Uno studio su bebè di pochi giorni
La ricerca ha riguardato alcuni neonati di soli due-tre giorni di vita. Tutti sono stati sottoposti ad alcuni semplici esperimenti. Per prima cosa, gli studiosi hanno fatto sentire loro una sequenza continua di sei sillabe e poi altre sequenze simili. In un secondo momento, gli esperti hanno introdotto in ciascuna sequenza, una pausa brevissima, quasi impercettibile anche all’ascolto più attento. Durante tutte queste prove, è stata eseguita una spettroscopia a raggi infrarossi, un esame non invasivo che permette di misurare l’attività cerebrale. Lo scopo era raccogliere il maggior numero di informazioni possibili sullo “stato” del linguaggio nei bebè e il suo sviluppo.
Scoperte importanti
L’analisi dei risultati ha permesso di scoprire che i meccanismi che caratterizzano il linguaggio dei neonati sono molto più simili a quelli tipici del linguaggio degli adulti di quanto si pensasse. Innanzitutto, si è visto che i bebè sono in grado di distinguere le sequenze di sillabe simili, ma solo se queste differiscono per gli estremi. Quando vengono spostate le sillabe all’interno della parola, i piccoli tendono a fare confusione. Il sistema cognitivo, dunque, codifica meglio la prima e l’ultima sillaba dei vocaboli, proprio come avviene in età adulta.

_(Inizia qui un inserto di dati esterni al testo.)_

(** * The set-matching loss of [BC._calculate_loss]

    A shallow embedding of the non-actor-critic branch of
    [BC._calculate_loss] (src/imitation/algorithms/bc.py, lines 326-512)
    and the properties of it that the specification states.

    Modelling conventions.
    - Tensor entries are exact rationals ([Qc]): float32 rounding is
      abstracted away, and a value [Fin q] can be of any size, so the model
      has no overflow.  The non-finite result of a division by an integer
      zero is kept as the extra value [NotFinite] of [tfloat]; it
      propagates through sums and products as in IEEE arithmetic.  What is
      stated about the size of a value (finite, sign, zero) is stated for
      batches whose components are bounded so that the float32 computation
      does not overflow, with [in_float32_range] and [float32_max].
    - A tensor is its shape together with an index function; views, slices,
      broadcasting and slice assignment follow torch's rules and raise the
      Python exception torch raises.
    - Python exceptions are the [Raise] branch of [result].
    - [scipy.optimize.linear_sum_assignment] is a library function: the
      development is parametric in it and relies on its documented contract
      only ([LsaContract]); [lsa_exhaustive] is an executable solver that
      meets the contract. *)

From Stdlib Require Import QArith Qcanon Qround ZArith List Arith Bool Lia.
From Stdlib Require Import Permutation.
Import ListNotations.

Open Scope Qc_scope.

(** ** Numbers *)

Definition nat2Qc (n : nat) : Qc := Q2Qc (inject_Z (Z.of_nat n)).

(** [x ** 2], as [MSELoss(reduction='none')] computes per element. *)
Definition sq (x : Qc) : Qc := x * x.

(** float32 values in exact arithmetic: a rational of any size, or the
    nan / +-inf of a division by zero.  Overflow is not part of this type:
    [in_float32_range] says that a value fits float32. *)
Inductive tfloat : Type :=
| Fin (q : Qc)
| NotFinite.

Definition fadd (x y : tfloat) : tfloat :=
  match x, y with
  | Fin a, Fin b => Fin (a + b)
  | _, _ => NotFinite
  end.

Definition fmul (x y : tfloat) : tfloat :=
  match x, y with
  | Fin a, Fin b => Fin (a * b)
  | _, _ => NotFinite
  end.

(** [tensor / d] for a Python integer [d]: torch does not raise on a zero
    divisor, the quotient is nan (0/0) or +-inf. *)
Definition fdiv (x : tfloat) (d : nat) : tfloat :=
  match x with
  | Fin a => if Nat.eqb d 0 then NotFinite else Fin (a / nat2Qc d)
  | NotFinite => NotFinite
  end.

Definition is_finite (x : tfloat) : bool :=
  match x with Fin _ => true | NotFinite => false end.

(** [th.round]: round half to even. *)
Definition round_half_even (q : Q) : Z :=
  let f := Qfloor q in
  match Qcompare (q - inject_Z f) (1 # 2) with
  | Lt => f
  | Gt => (f + 1)%Z
  | Eq => if Z.even f then f else (f + 1)%Z
  end.

Definition th_round (x : Qc) : Qc := Q2Qc (inject_Z (round_half_even x)).

(** Sums over an index range [0, n). *)
Fixpoint sum_n (n : nat) (f : nat -> Qc) : Qc :=
  match n with
  | O => 0
  | S k => sum_n k f + f k
  end.

Fixpoint fsum_n (n : nat) (f : nat -> tfloat) : tfloat :=
  match n with
  | O => Fin 0
  | S k => fadd (fsum_n k f) (f k)
  end.

Definition sum_list (l : list Qc) : Qc := fold_right Qcplus 0 l.

(** ** Python exceptions *)

Inductive exn : Type :=
| IndexError
| RuntimeError
| ValueError
| AssertionError
| ZeroDivisionError
| UnboundLocalError.

Inductive result (A : Type) : Type :=
| Ok (a : A)
| Raise (e : exn).

Arguments Ok {A} a.
Arguments Raise {A} e.

Definition bind {A B : Type} (m : result A) (k : A -> result B) : result B :=
  match m with
  | Ok a => k a
  | Raise e => Raise e
  end.

Notation "x <- m ;; k" := (bind m (fun x => k))
  (at level 61, m at next level, right associativity).
Notation "m ;;; k" := (bind m (fun _ => k))
  (at level 61, right associativity).

Definition py_assert (b : bool) : result unit :=
  if b then Ok tt else Raise AssertionError.

Definition guard (b : bool) (e : exn) : result unit :=
  if b then Ok tt else Raise e.

(** [for x in l: s = body x s], stopping at the first exception. *)
Fixpoint for_each {X A : Type} (l : list X) (body : X -> A -> result A)
  (s : A) : result A :=
  match l with
  | [] => Ok s
  | x :: l' => s' <- body x s ;; for_each l' body s'
  end.

(** ** Tensors *)

(** A 3-d input tensor: [acts] and [pred_acts], of shape
    [batch size, num_traj_action, size_traj]. *)
Record tensor3 : Type := Tensor3 {
  shape0 : nat;
  shape1 : nat;
  shape2 : nat;
  data : nat -> nat -> nat -> Qc
}.

Record tensor2 : Type := Tensor2 {
  rows : nat;
  cols : nat;
  at2 : nat -> nat -> Qc
}.

Record tensor1 : Type := Tensor1 {
  len : nat;
  at1 : nat -> Qc
}.

(** The [batch x K x K] tensors the function builds. *)
Definition matrix3 : Type := nat -> nat -> nat -> tfloat.
Definition zeros : matrix3 := fun _ _ _ => Fin 0.

(** [t[:, i, lo:hi]] for non-negative bounds: the index must exist, the
    slice bounds are clamped to the dimension. *)
Definition slice (t : tensor3) (i lo hi : nat) : result tensor2 :=
  if Nat.ltb i (shape1 t)
  then Ok (Tensor2 (shape0 t)
                   (Nat.min hi (shape2 t) - Nat.min lo (shape2 t))
                   (fun n k => data t n i (lo + k)))
  else Raise IndexError.

(** [t[:, i, -2]]. *)
Definition select_time (t : tensor3) (i : nat) : result tensor1 :=
  if Nat.ltb i (shape1 t)
  then if Nat.leb 2 (shape2 t)
       then Ok (Tensor1 (shape0 t) (fun n => data t n i (shape2 t - 2)))
       else Raise IndexError
  else Raise IndexError.

(** Broadcasting of one dimension, and the index read in an operand. *)
Definition bdim (a b : nat) : option nat :=
  if Nat.eqb a b then Some a
  else if Nat.eqb a 1 then Some b
  else if Nat.eqb b 1 then Some a
  else None.

Definition bidx (d i : nat) : nat := if Nat.eqb d 1 then 0%nat else i.

(** [th.nn.MSELoss(reduction='none')(x, y)]: the operands are broadcast
    against each other (torch warns when the sizes differ). *)
Definition mse_none2 (x y : tensor2) : result tensor2 :=
  match bdim (rows x) (rows y), bdim (cols x) (cols y) with
  | Some r, Some c =>
      Ok (Tensor2 r c
            (fun n k => sq (at2 x (bidx (rows x) n) (bidx (cols x) k)
                            - at2 y (bidx (rows y) n) (bidx (cols y) k))))
  | _, _ => Raise RuntimeError
  end.

Definition mse_none1 (x y : tensor1) : result tensor1 :=
  match bdim (len x) (len y) with
  | Some r =>
      Ok (Tensor1 r (fun n => sq (at1 x (bidx (len x) n)
                                  - at1 y (bidx (len y) n))))
  | None => Raise RuntimeError
  end.

(** [th.sum(t, dim=1)] and [th.sum(t, dim=0)]. *)
Definition sum_dim1 (t : tensor2) : tensor1 :=
  Tensor1 (rows t) (fun n => sum_n (cols t) (at2 t n)).

Definition sum_dim0 (t : tensor1) : Qc := sum_n (len t) (at1 t).

(** A 1-d tensor after a division: its entries may be non-finite. *)
Record ftensor1 : Type := FTensor1 {
  flen : nat;
  fat1 : nat -> tfloat
}.

(** [v / d] for a Python integer [d]. *)
Definition div_int (v : tensor1) (d : nat) : ftensor1 :=
  FTensor1 (len v) (fun n => fdiv (Fin (at1 v n)) d).

(** [m[:, i, j] = v] for a 1-d [v]: [v] is broadcast to the batch
    dimension of [m], or torch raises. *)
Definition assign_col (batch_size : nat) (m : matrix3) (i j : nat)
  (v : ftensor1) : result matrix3 :=
  if Nat.eqb (flen v) batch_size || Nat.eqb (flen v) 1
  then Ok (fun n i' j' =>
             if Nat.eqb i' i && Nat.eqb j' j
             then fat1 v (bidx (flen v) n)
             else m n i' j')
  else Raise RuntimeError.

(** [m[:, i, j] = v] for a 0-d [v]. *)
Definition assign_scalar (m : matrix3) (i j : nat) (v : Qc) : matrix3 :=
  fun n i' j' => if Nat.eqb i' i && Nat.eqb j' j then Fin v else m n i' j'.

(** ** Configuration and the cost matrices (bc.py, lines 370-393) *)

Record config : Type := Config {
  traj_size_pos_ctrl_pts : nat;
  traj_size_yaw_ctrl_pts : nat;
  weight_prob : Qc
}.

Record distances : Type := Distances {
  distance_matrix : matrix3;
  distance_pos_matrix : matrix3;
  distance_yaw_matrix : matrix3;
  distance_time_matrix : matrix3
}.

(** The body of the double loop over [(i, j)]. *)
Definition distance_step (cfg : config) (acts pred_acts : tensor3)
  (i j : nat) (d : distances) : result distances :=
  let P := traj_size_pos_ctrl_pts cfg in
  let Y := traj_size_yaw_ctrl_pts cfg in
  let num_of_elements_per_traj := shape2 acts in
  let batch_size := shape0 acts in
  expert_i <- slice acts i 0 (shape2 acts - 1) ;;
  student_j <- slice pred_acts j 0 (shape2 pred_acts - 1) ;;
  expert_pos_i <- slice acts i 0 P ;;
  student_pos_j <- slice pred_acts j 0 P ;;
  expert_yaw_i <- slice acts i P (P + Y) ;;
  student_yaw_j <- slice pred_acts j P (P + Y) ;;
  expert_time_i <- select_time acts i ;;
  student_time_j <- select_time pred_acts j ;;
  e <- mse_none2 expert_i student_j ;;
  dm <- assign_col batch_size (distance_matrix d) i j
          (div_int (sum_dim1 e) num_of_elements_per_traj) ;;
  e_pos <- mse_none2 expert_pos_i student_pos_j ;;
  dpos <- assign_col batch_size (distance_pos_matrix d) i j
            (div_int (sum_dim1 e_pos) P) ;;
  e_yaw <- mse_none2 expert_yaw_i student_yaw_j ;;
  dyaw <- assign_col batch_size (distance_yaw_matrix d) i j
            (div_int (sum_dim1 e_yaw) Y) ;;
  e_time <- mse_none1 expert_time_i student_time_j ;;
  Ok (Distances dm dpos dyaw
        (assign_scalar (distance_time_matrix d) i j (sum_dim0 e_time))).

Definition cost_matrices (cfg : config) (acts pred_acts : tensor3)
  : result distances :=
  let num_of_traj_per_action := shape1 acts in
  for_each (seq 0 num_of_traj_per_action)
    (fun i => for_each (seq 0 num_of_traj_per_action)
                (fun j => distance_step cfg acts pred_acts i j))
    (Distances zeros zeros zeros zeros).

(** ** The assignment (bc.py, lines 407-438) *)

Definition weights : Type := nat -> nat -> nat -> Qc.

Definition set3 (a : weights) (n i j : nat) (v : Qc) : weights :=
  fun n' i' j' =>
    if Nat.eqb n' n && Nat.eqb i' i && Nat.eqb j' j then v else a n' i' j'.

(** [np.delete(l, idxs, axis=0)]. *)
Definition np_delete {A : Type} (l : list A) (idxs : list nat) : list A :=
  map snd
    (filter (fun p => negb (existsb (Nat.eqb (fst p)) idxs))
       (combine (seq 0 (length l)) l)).

Fixpoint finite_row (r : list tfloat) : option (list Qc) :=
  match r with
  | [] => Some []
  | Fin q :: r' => option_map (cons q) (finite_row r')
  | NotFinite :: _ => None
  end.

Fixpoint finite_matrix (m : list (list tfloat)) : option (list (list Qc)) :=
  match m with
  | [] => Some []
  | r :: m' =>
      match finite_row r, finite_matrix m' with
      | Some r', Some m'' => Some (r' :: m'')
      | _, _ => None
      end
  end.

(** [th.round(acts[index_batch, i, -1]) == -1]. *)
Definition expert_deleted (acts : tensor3) (index_batch i : nat) : bool :=
  Qc_eq_bool (th_round (data acts index_batch i (shape2 acts - 1))) (- (1)).

Record assignment : Type := Assignment {
  alpha_matrix : weights;
  col_assigned : option (nat -> nat -> Qc);
  col_not_assigned : option (nat -> nat -> Qc)
}.

Record stats_dict : Type := Stats {
  loss : tfloat;
  pos_loss : tfloat;
  yaw_loss : tfloat;
  prob_loss : tfloat;
  time_loss : tfloat
}.

Section Solver.

(** [scipy.optimize.linear_sum_assignment] on a finite cost matrix, given
    as its list of rows: the pair [(row_ind, col_ind)]. *)
Variable linear_sum_assignment : list (list Qc) -> list nat * list nat.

L’importanza degli estremi di una parola, infatti, è conosciuta da anni. “L’informazione contenuta agli estremi è molto importante e si riflette in molti fenomeni associati al linguaggio. Per esempio, le particelle che nelle parole contengono informazioni, quelle che denotano il genere, il numero, le declinazioni dei sostantivi e dei verbi, sono quasi tutte contenute all’inizio o alla fine delle parole, in tutte le lingue conosciute” hanno spiegato gli autori. Inoltre, si è visto che una pausa, per quando brevissima, riesce a dividere la parola lunga in due parole corte: un espediente che permette al cervello di distinguere le parole con le sillabe scambiate al loro interno.